L’alliance est historique. Ce 10 avril, Apple et Google se lancent intensément dans la lutte contre le coronavirus, annoncent les deux entreprises à BFM Tech. Depuis deux semaines leurs ingénieurs travaillent sur une plateforme commune, afin de mettre en place le tracing sur iOS comme sur Android, leurs systèmes d’exploitation respectifs, qui équipent la quasi-totalité des mobiles en circulation dans le monde. Cette plateforme sera proposée gratuitement à tous les gouvernements, alors que la France réfléchit à lancer sa propre application baptisée StopCovid.

Pour rappel, le tracing consiste à suivre les différents contacts de chaque utilisateur de smartphone, afin de prévenir d’un éventuel risque de contamination. Concrètement, il s’agit d’utiliser la fonction Bluetooth de l’appareil, capable de détecter une machine (équipée de l’application) à quelques mètres de distance, puis de l’enregistrer en mémoire. Si un utilisateur est atteint du coronavirus, il peut alors le signifier à l’application. Cette dernière envoie alors une alerte à tous les utilisateurs qui se sont trouvés à proximité de lui - et ont donc risqué de le contaminer - dans les 14 derniers jours.

Une “brique” pour des applications gouvernementales

Dans les faits, Apple et Google ne proposeront pas d’application, mais une solution clé en main (une API, ou “interface de programmation”) afin de faire fonctionner au mieux les différentes applications gouvernementales. Les smartphones Android comme iOS doivent en effet accorder des utilisations spécifiques aux applications installées, notamment pour enclencher le fonctionnement du Bluetooth en permanence.

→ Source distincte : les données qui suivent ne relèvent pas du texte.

Definition dma_is_device_owned (s : dma) (allocation : option Z) : bool :=
  match validate_allocation s allocation with
  | DMA_STATUS_OK =>
      match record_for s allocation with
      | None => false
      | Some i =>
          rec_initialized (records s !!! i) && (rec_owner (records s !!! i) =? DMA_OWNER_DEVICE)
      end
  | _ => false
  end.

(** The loop of [dma_verify]: the census of the active records so far, or the
    refusal. *)
Fixpoint verify_records (s : dma) (rest : list dma_record) (active cpu device : Z) :
    dma_status * Z * Z * Z :=
  match rest with
  | [] => (DMA_STATUS_OK, active, cpu, device)
  | r :: rest =>
      if negb (rec_active r) then verify_records s rest active cpu device
      else
        match rec_handle r, validate_allocation s (rec_handle r) with
        | Some _, DMA_STATUS_OK =>
            if rec_owner r =? DMA_OWNER_CPU then
              verify_records s rest (u64 (active + 1)) (u64 (cpu + 1)) device
            else if rec_owner r =? DMA_OWNER_DEVICE then
              verify_records s rest (u64 (active + 1)) cpu (u64 (device + 1))
            else (DMA_STATUS_BAD_ALLOCATION, active, cpu, device)
        | _, _ => (DMA_STATUS_BAD_ALLOCATION, active, cpu, device)
        end
  end.

Definition dma_verify (s : dma) : dma_status :=
  if negb (dma_active (state s)) then DMA_STATUS_NOT_INITIALIZED
  else
    match verify_records s (records s) 0 0 0 with
    | (DMA_STATUS_OK, active, cpu, device) =>
        if negb (active =? active_allocations (state s)) ||
           negb (cpu =? cpu_owned_allocations (state s)) ||
           negb (device =? device_owned_allocations (state s)) ||
           negb (u64 (cpu + device) =? active) then DMA_STATUS_BAD_ALLOCATION
        else DMA_STATUS_OK
    | (status, _, _, _) => status
    end.

(** ** Invariant *)

(** Record [i] is active and belongs to the structure at address [p]. *)
Definition live (s : dma) (p : Z) (i : nat) (r : dma_record) : Prop :=
  records s !! i = Some r /\ rec_active r = true /\ rec_handle r = Some p.

Definition bytes (f : frame_contiguous_allocation) : Z := ca_page_count f * RSD_PAGE_SIZE.
Lemma place_block_spec a l1 b l2 pad n :
  represents DMA_ARENA_MAX_BLOCKS (ar_blocks a) (ar_block_count a) (l1 ++ b :: l2) ->
  used b = false ->
  (ar_block_count a + (if (pad =? 0)%Z then 0 else 1) <= DMA_ARENA_MAX_BLOCKS)%nat ->
  let k := l1 ++ (if pad =? 0 then [] else [Block (offset b) pad false]) in
  exists t, let c := (ar_block_count a + (if (pad =? 0)%Z then 0 else 1))%nat in
    place_block (length l1) pad (offset b + pad) n a = (set_table t c a, Some (length k)) /\
    represents DMA_ARENA_MAX_BLOCKS t c (k ++ Block (offset b + pad) n true :: l2).
Proof.
  intros Hr Hu Hroom k. subst k. unfold place_block. rewrite (represents_mid _ _ _ _ _ Hr).
  destruct (Z.eqb_spec pad 0) as [->|Hpd]; cbn [negb].
  - rewrite Z.add_0_r, Nat.add_0_r, app_nil_r.
    pose proof (represents_insert _ _ _ _ (Block (offset b) n true) _ Hr) as Hi. eexists. by split.
  - pose proof (represents_insert _ _ _ _ (set_size pad b) _ Hr) as Hi.
    destruct (insert_block_spec (set_table (<[length l1:=set_size pad b]> (ar_blocks a)) (ar_block_count a) a)
      l1 (set_size pad b) (Block (offset b + pad) n true) l2 (length l1) Hi) as (t & -> & Ht);
      [cbn; lia|done|]. cbn [set_table ar_block_count] in Ht. unfold set_size in Ht. rewrite Hu in Ht.
    exists t. rewrite Nat.add_1_r, length_app, Nat.add_1_r, <- app_assoc. done.
Qed.

Lemma commit_block_spec a l1 b l2 pad n :
  represents DMA_ARENA_MAX_BLOCKS (ar_blocks a) (ar_block_count a) (l1 ++ b :: l2) ->
  used b = false -> 0 <= offset b -> 0 <= pad -> 0 < n -> pad + n <= size b ->
  offset b + size b < 2 ^ 64 ->
  let r := commit_block (length l1) pad (size b - pad - n) n a in
  (r = (None, count_failed a) /\
   (DMA_ARENA_MAX_BLOCKS < ar_block_count a + pred (length (carve_at b pad n)))%nat) \/
  exists t c, r = (Some (offset b + pad), count_bytes n 1 (set_table t c a)) /\
    represents DMA_ARENA_MAX_BLOCKS t c (l1 ++ carve_at b pad n ++ l2).
Proof.
  intros Hr Hu Ho Hp Hn Hsz He r. subst r. unfold commit_block, carve_at, carve.
  rewrite (represents_mid _ _ _ _ _ Hr). cbn [offset size].
  rewrite (wrap_small 64 (offset b + pad)), (wrap_small 64 (offset b + pad + n)) by (unfold fits; lia).
  pose proof (place_block_spec a l1 b l2 pad n Hr Hu) as Hpl. cbv zeta in Hpl.
  set (head := if pad =? 0 then [] else [Block (offset b) pad false]) in *.
  assert (Hh : length head = if (pad =? 0)%Z then 0%nat else 1%nat) by (by unfold head; destruct (pad =? 0)).
  rewrite <- Hh in *. rewrite length_app. cbn [length].
  destruct (Nat.ltb_spec DMA_ARENA_MAX_BLOCKS
    (ar_block_count a + (length head + (if (size b - pad - n =? 0)%Z then 0 else 1)))%nat) as [Hfull|Hroom].
  { left. split; [done|]. revert Hfull. destruct (Z.eqb_spec (size b - pad) n) as [Ht|Ht];
      [rewrite (proj2 (Z.eqb_eq (size b - pad - n) 0)) by lia|destruct (size b - pad - n =? 0)];
      cbn [length]; lia. }
  right. destruct Hpl as (t & -> & Ht); [lia|].
  destruct (Z.eqb_spec (size b - pad) n) as [Htl|Htl].
  - rewrite (proj2 (Z.eqb_eq (size b - pad - n) 0)) by lia.
    eexists _, _. split; [done|]. by rewrite <- !app_assoc in *.
  - rewrite (proj2 (Z.eqb_neq (size b - pad - n) 0)) in * by lia.
    destruct (insert_block_spec (set_table t (ar_block_count a + length head) a) (l1 ++ head) _
      (Block (offset b + pad + n) (size b - pad - n) false) _ (length (l1 ++ head)) Ht) as (t' & -> & Ht'); [cbn; lia|done|].
    eexists _, _. split; [done|]. by rewrite <- !app_assoc in *.
Qed.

Cette “brique” de base aux différentes applications développées localement permettra d’assurer leur fiabilité, mais également de proposer des assurances concernant la vie privée. Ainsi, un identifiant unique et anonyme sera généré pour chaque smartphone, et changera toutes les quinze minutes afin d’éviter tout suivi abusif. Les données seront supprimées au bout de quatorze jours.

Chaque utilisateur aura donc des centaines d’identifiants générés, qui seront remontés vers des serveurs sécurisés, promettent les deux géants américains. C’est grâce à cet historique qu’un utilisateur atteint par le coronavirus pourra signaler sa contamination à l’application et générer une alerte envoyée anonymement à tous ceux qui l’ont croisé. Ni Apple ni Google n’auront accès à l’identité des personnes touchées par la maladie.

Les deux firmes précisent qu’aucune donnée de géolocalisation ne sera collectée. Le GPS ne sera donc pas mis à contribution. Cette solution technique sera mise à disposition dès le mois de mai. Elle sera complétée quelques semaines plus tard par des mises à jour d’iOS et Android permettant d’activer directement depuis son smartphone la fonction de tracing, toujours sur la base du volontariat. La fonction sera supprimée à la fin de l’épidémie.

Après cette initiative commune, la balle est désormais dans le camp du gouvernement français. Il devra alors choisir de passer par la plateforme conçue par Apple et Google, ou de privilégier une solution “maison”. Selon une étude menée par Odoxa, 62% des Français se disent prêt à utiliser une application de tracing pour lutter contre le coronavirus.